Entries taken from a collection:
* * *
Definition New : locale_struct := {|
  locale := "bs";
  pluralsCardinal := rules [2; 4; 6]%N;
  pluralsOrdinal := rules [6]%N;
  pluralsRange := rules [2; 4; 6]%N;
  decimal := ",";
  group := ".";
  minus := "-";
  percent := "%";
  percentSuffix := nbsp;
  timeSeparator := ":";
  currencies :=
    ["ADP"; "AED"; "AFA"; "AFN"; "ALK"; "ALL"; "AMD"; "ANG"; "AOA"; "AOK";
     "AON"; "AOR"; "ARA"; "ARL"; "ARM"; "ARP"; "ARS"; "ATS"; "AUD"; "AWG";
     "AZM"; "AZN"; "BAD"; "KM"; "BAN"; "BBD"; "BDT"; "BEC"; "BEF"; "BEL";
     "BGL"; "BGM"; "BGN"; "BGO"; "BHD"; "BIF"; "BMD"; "BND"; "BOB"; "BOL";
     "BOP"; "BOV"; "BRB"; "BRC"; "BRE"; "BRL"; "BRN"; "BRR"; "BRZ"; "BSD";
     "BTN"; "BUK"; "BWP"; "BYB"; "BYN"; "BYR"; "BZD"; "CAD"; "CDF"; "CHE";
     "CHF"; "CHW"; "CLE"; "CLF"; "CLP"; "CNX"; "CNY"; "COP"; "COU"; "CRC";
     "CSD"; "CSK"; "CUC"; "CUP"; "CVE"; "CYP"; "CZK"; "DDM"; "DEM"; "DJF";
     "DKK"; "DOP"; "DZD"; "ECS"; "ECV"; "EEK"; "EGP"; "ERN"; "ESA"; "ESB";
     "ESP"; "ETB"; "€"; "FIM"; "FJD"; "FKP"; "FRF"; "GBP"; "GEK"; "GEL";
     "GHC"; "GHS"; "GIP"; "GMD"; "GNF"; "GNS"; "GQE"; "GRD"; "GTQ"; "GWE";
     "GWP"; "GYD"; "HKD"; "HNL"; "HRD"; "kn"; "HTG"; "HUF"; "IDR"; "IEP";
     "ILP"; "ILR"; "ILS"; "₹"; "IQD"; "IRR"; "ISJ"; "ISK"; "ITL"; "JMD";
     "JOD"; "¥"; "KES"; "KGS"; "KHR"; "KMF"; "KPW"; "KRH"; "KRO"; "₩"; "KWD";
     "KYD"; "KZT"; "LAK"; "LBP"; "LKR"; "LRD"; "LSL"; "LTL"; "LTT"; "LUC";
     "LUF"; "LUL"; "LVL"; "LVR"; "LYD"; "MAD"; "MAF"; "MCF"; "MDC"; "MDL";
     "MGA"; "MGF"; "MKD"; "MKN"; "MLF"; "MMK"; "MNT"; "MOP"; "MRO"; "MTL";
     "MTP"; "MUR"; "MVP"; "MVR"; "MWK"; "MXN"; "MXP"; "MXV"; "MYR"; "MZE";
     "MZM"; "MZN"; "NAD"; "NGN"; "NIC"; "NIO"; "NLG"; "NOK"; "NPR"; "NZD";
     "OMR"; "PAB"; "PEI"; "PEN"; "PES"; "PGK"; "PHP"; "PKR"; "PLN"; "PLZ";
     "PTE"; "PYG"; "QAR"; "RHD"; "ROL"; "RON"; "din."; "RUB"; "RUR"; "RWF";
     "SAR"; "SBD"; "SCR"; "SDD"; "SDG"; "SDP"; "SEK"; "SGD"; "SHP"; "SIT";
     "SKK"; "SLL"; "SOS"; "SRD"; "SRG"; "SSP"; "STD"; "SUR"; "SVC"; "SYP";
     "SZL"; "฿"; "TJR"; "TJS"; "TMM"; "TMT"; "TND"; "TOP"; "TPE"; "TRL";
     "TRY"; "TTD"; "NT$"; "TZS"; "UAH"; "UAK"; "UGS"; "UGX"; "USD"; "USN";
     "USS"; "UYI"; "UYP"; "UYU"; "UZS"; "VEB"; "VEF"; "₫"; "VNN"; "VUV";
     "WST"; "FCFA"; "XAG"; "XAU"; "XBA"; "XBB"; "XBC"; "XBD"; "XCD"; "XDR";
     "XEU"; "XFO"; "XFU"; "CFA"; "XPD"; "XPF"; "XPT"; "XRE"; "XSU"; "XTS";
     "XUA"; "XXX"; "YDD"; "YER"; "YUD"; "YUM"; "YUN"; "YUR"; "ZAL"; "ZAR";
     "ZMK"; "ZMW"; "ZRN"; "ZRZ"; "ZWD"; "ZWL"; "ZWR"];
  currencyPositiveSuffix := nbsp;
  currencyNegativePrefix := EmptyString;
  currencyNegativeSuffix := nbsp;
  periodsAbbreviated := ["prijepodne"; "popodne"];
  timezones :=
    list_to_map
      [("MDT", "Makao letnje računanje vremena");
       ("PDT", "Sjevernoameričko pacifičko ljetno vrijeme");
       ("OEZ", "Istočnoevropsko standardno vrijeme");
       ("WEZ", "Zapadnoevropsko standardno vrijeme");
       ("HKT", "Hongkonško standardno vrijeme");
       ("COT", "Kolumbijsko standardno vrijeme");
       ("CDT", "Sjevernoameričko centralno ljetno vrijeme");
       ("JST", "Japansko standardno vrijeme");
       ("AST", "Sjevernoameričko atlantsko standardno vrijeme");
       ("MST", "Makao standardno vreme");
       ("AEDT", "Istočnoaustralijsko ljetno vrijeme");
       ("WIT", "Istočnoindonezijsko vrijeme"); ("ECT", "Ekvadorsko vrijeme");
       ("HEEG", "Istočnogrenlandsko ljetno vrijeme");
       ("CST", "Sjevernoameričko centralno standardno vrijeme");
       ("TMT", "Turkmenistansko standardno vrijeme");
       ("HKST", "Hongkonško ljetno vrijeme");
       ("ACST", "Centralnoaustralijsko standardno vrijeme");
       ("HEPMX", "Meksičko pacifičko ljetno vrijeme");
       ("AWST", "Zapadnoaustralijsko standardno vrijeme");
       ("CLST", "Čileansko ljetno vrijeme");
       ("ARST", "Argentinsko ljetno vrijeme");
       ("COST", "Kolumbijsko ljetno vrijeme");
       ("HNPM", "Standardno vrijeme na Ostrvima Sen Pjer i Mikelon");
       ("LHDT", "Ljetno vrijeme na Ostrvu Lord Hau");
       ("SRT", "Surinamsko vrijeme"); ("BOT", "Bolivijsko vrijeme");
       ("MESZ", "Centralnoevropsko ljetno vrijeme");
       ("ART", "Argentinsko standardno vrijeme");
       ("HNNOMX", "Sjeverozapadno meksičko standardno vrijeme");
       ("∅∅∅", "Peruansko ljetno vrijeme");
       ("WITA", "Centralnoindonezijsko vrijeme");
       ("HNPMX", "Meksičko pacifičko standardno vrijeme");
       ("VET", "Venecuelansko vrijeme");
       ("ADT", "Sjevernoameričko atlantsko ljetno vrijeme");
       ("EAT", "Istočnoafričko vrijeme");
       ("CAT", "Centralnoafričko vrijeme");
       ("CHAST", "Čatamsko standardno vrijeme");
       ("CHADT", "Čatamsko ljetno vrijeme");
       ("SGT", "Singapursko standardno vrijeme");
       ("HENOMX", "Sjeverozapadno meksičko ljetno vrijeme");
       ("HNEG", "Istočnogrenlandsko standardno vrijeme");
       ("AKDT", "Aljaskansko ljetno vrijeme");
       ("ChST", "Čamorsko standardno vrijeme");
       ("HECU", "Kubansko ljetno vrijeme");
       ("ACWDT", "Australijsko centralnozapadno ljetno vrijeme");
       ("SAST", "Južnoafričko standardno vrijeme");
       ("GMT", "Griničko vrijeme");
       ("WAST", "Zapadnoafričko ljetno vrijeme");
       ("EST", "Sjevernoameričko istočno standardno vrijeme");
       ("AKST", "Aljaskansko standardno vrijeme");
       ("HEPM", "Ljetno vrijeme na Ostrvima Sen Pjer i Mikelon");
       ("JDT", "Japansko ljetno vrijeme");
       ("HNOG", "Zapadnogrenlandsko standardno vrijeme");
       ("MYT", "Malezijsko vrijeme"); ("BT", "Butansko vrijeme");
       ("GYT", "Gvajansko vrijeme");
       ("NZST", "Novozelandsko standardno vrijeme");
       ("IST", "Indijsko standardno vrijeme");
       ("WART", "Zapadnoargentinsko standardno vrijeme");
       ("WESZ", "Zapadnoevropsko ljetno vrijeme");
       ("LHST", "Standardno vrijeme na Ostrvu Lord Hau");
       ("AWDT", "Zapadnoaustralijsko ljetno vrijeme");
       ("HADT", "Havajsko-aleućansko ljetno vrijeme");
       ("HNT", "Njufaundlendsko standardno vrijeme");
       ("MEZ", "Centralnoevropsko standardno vrijeme");
       ("CLT", "Čileansko standardno vrijeme");
       ("ACDT", "Centralnoaustralijsko ljetno vrijeme");
       ("HNCU", "Kubansko standardno vrijeme");
       ("WIB", "Zapadnoindonezijsko vrijeme");
       ("PST", "Sjevernoameričko pacifičko standardno vrijeme");
       ("HAST", "Havajsko-aleućansko standardno vrijeme");
       ("ACWST", "Australijsko centralnozapadno standardno vrijeme");
       ("NZDT", "Novozelandsko ljetno vrijeme");
       ("HEOG", "Zapadnogrenlandsko ljetno vrijeme");
       ("OESZ", "Istočnoevropsko ljetno vrijeme");
       ("WAT", "Zapadnoafričko standardno vrijeme");
       ("HAT", "Njufaundlendsko ljetno vrijeme");
       ("UYST", "Urugvajsko ljetno vrijeme");
       ("UYT", "Urugvajsko standardno vrijeme");
       ("WARST", "Zapadnoargentinsko ljetno vrijeme");
       ("TMST", "Turkmenistansko ljetno vrijeme");
       ("EDT", "Sjevernoameričko istočno ljetno vrijeme");
       ("GFT", "Francuskogvajansko vrijeme");
       ("AEST", "Istočnoaustralijsko standardno vrijeme")]
|}.

Definition PluralsCardinal (bs : locale_struct) : list PluralRule :=
  pluralsCardinal bs.

Definition PluralsOrdinal (bs : locale_struct) : list PluralRule :=
  pluralsOrdinal bs.

Section Rules.

(** [locales.F(n, v)], the visible fraction digits of [n] as an integer.
    The helper belongs to the locales package and its body is not among the
    sources; the rules are embedded over an arbitrary such function. *)
Variable F : float64 -> N -> Z.

Definition CardinalPluralRule (bs : locale_struct) (num : float64) (v : N)
    : PluralRule :=
  let n := Abs num in
  let i := int64_of_float n in
  let f := F n v in
  let iMod10 := Z.rem i 10 in
  let iMod100 := Z.rem i 100 in
  let fMod10 := Z.rem f 10 in
  let fMod100 := Z.rem f 100 in
  if ((v =? 0)%N && (iMod10 =? 1)%Z && negb (iMod100 =? 11)%Z)
     || ((fMod10 =? 1)%Z && negb (fMod100 =? 11)%Z) then PluralRuleOne
  else if ((v =? 0)%N && (2 <=? iMod10)%Z && (iMod10 <=? 4)%Z
           && ((iMod100 <? 12)%Z || (14 <? iMod100)%Z))
          || ((2 <=? fMod10)%Z && (fMod10 <=? 4)%Z
              && ((fMod100 <? 12)%Z || (14 <? fMod100)%Z)) then PluralRuleFew
  else PluralRuleOther.

Definition OrdinalPluralRule (bs : locale_struct) (num : float64) (v : N)
    : PluralRule :=
  PluralRuleOther.

Definition RangePluralRule (bs : locale_struct) (num1 : float64) (v1 : N)
    (num2 : float64) (v2 : N) : PluralRule :=
  let start := CardinalPluralRule bs num1 v1 in
  let end_ := CardinalPluralRule bs num2 v2 in
  if PluralRule_eqb start PluralRuleOne && PluralRule_eqb end_ PluralRuleOne
  then PluralRuleOne
  else if PluralRule_eqb start PluralRuleOne && PluralRule_eqb end_ PluralRuleFew
  then PluralRuleFew
  else if PluralRule_eqb start PluralRuleOne && PluralRule_eqb end_ PluralRuleOther
  then PluralRuleOther
  else if PluralRule_eqb start PluralRuleFew && PluralRule_eqb end_ PluralRuleOne
  then PluralRuleOne
  else if PluralRule_eqb start PluralRuleFew && PluralRule_eqb end_ PluralRuleFew
  then PluralRuleFew
  else if PluralRule_eqb start PluralRuleFew && PluralRule_eqb end_ PluralRuleOther
  then PluralRuleOther
  else if PluralRule_eqb start PluralRuleOther && PluralRule_eqb end_ PluralRuleOne
  then PluralRuleOne
  else if PluralRule_eqb start PluralRuleOther && PluralRule_eqb end_ PluralRuleFew
  then PluralRuleFew
  else PluralRuleOther.

End Rules.

Definition FmtNumber (bs : locale_struct) (num : float64) (v : N)
    : result string :=
  let s := FormatFloat (Abs num) (int_of_uint64 v) in
  let* _ := capacity_slice s v in
  let* b := whole_loop bs (rev (bytes s)) (v =? 0)%N 0 [] in
  let* b := append_sign num (minus bs) b in
  let b := rev b in
  Ok (string_of_list_ascii b).

Definition FmtPercent (bs : locale_struct) (num : float64) (v : N)
    : result string :=
  let s := FormatFloat (Abs num) (int_of_uint64 v) in
  let* b := percent_loop bs (rev (bytes s)) [] in
  let* b := append_sign num (minus bs) b in
  let b := rev b in
  let b := b ++ bytes (percentSuffix bs) in
  let b := b ++ bytes (percent bs) in
  Ok (string_of_list_ascii b).

Definition FmtCurrency (bs : locale_struct) (num : float64) (v : N)
    (currency : nat) : result string :=
  let s := FormatFloat (Abs num) (int_of_uint64 v) in
  let* symbol := index_list (currencies bs) currency in
  let* _ := capacity_slice s v in
  let* b := whole_loop bs (rev (bytes s)) (v =? 0)%N 0 [] in
  let* b := append_sign num (minus bs) b in
  let b := rev b in
  let b := pad_fraction bs v b in
  let b := b ++ bytes (currencyPositiveSuffix bs) in
  let b := b ++ bytes symbol in
  Ok (string_of_list_ascii b).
* * *
▸ TASK TO COMPLETE:
Copy every line of the entries above in which "else" occurs.

▸ SOLUTION TO THE PROBLEM:
  else if ((v =? 0)%N && (2 <=? iMod10)%Z && (iMod10 <=? 4)%Z
  else PluralRuleOther.
  else if PluralRule_eqb start PluralRuleOne && PluralRule_eqb end_ PluralRuleFew
  else if PluralRule_eqb start PluralRuleOne && PluralRule_eqb end_ PluralRuleOther
  else if PluralRule_eqb start PluralRuleFew && PluralRule_eqb end_ PluralRuleOne
  else if PluralRule_eqb start PluralRuleFew && PluralRule_eqb end_ PluralRuleFew
  else if PluralRule_eqb start PluralRuleFew && PluralRule_eqb end_ PluralRuleOther
  else if PluralRule_eqb start PluralRuleOther && PluralRule_eqb end_ PluralRuleOne
  else if PluralRule_eqb start PluralRuleOther && PluralRule_eqb end_ PluralRuleFew
  else PluralRuleOther.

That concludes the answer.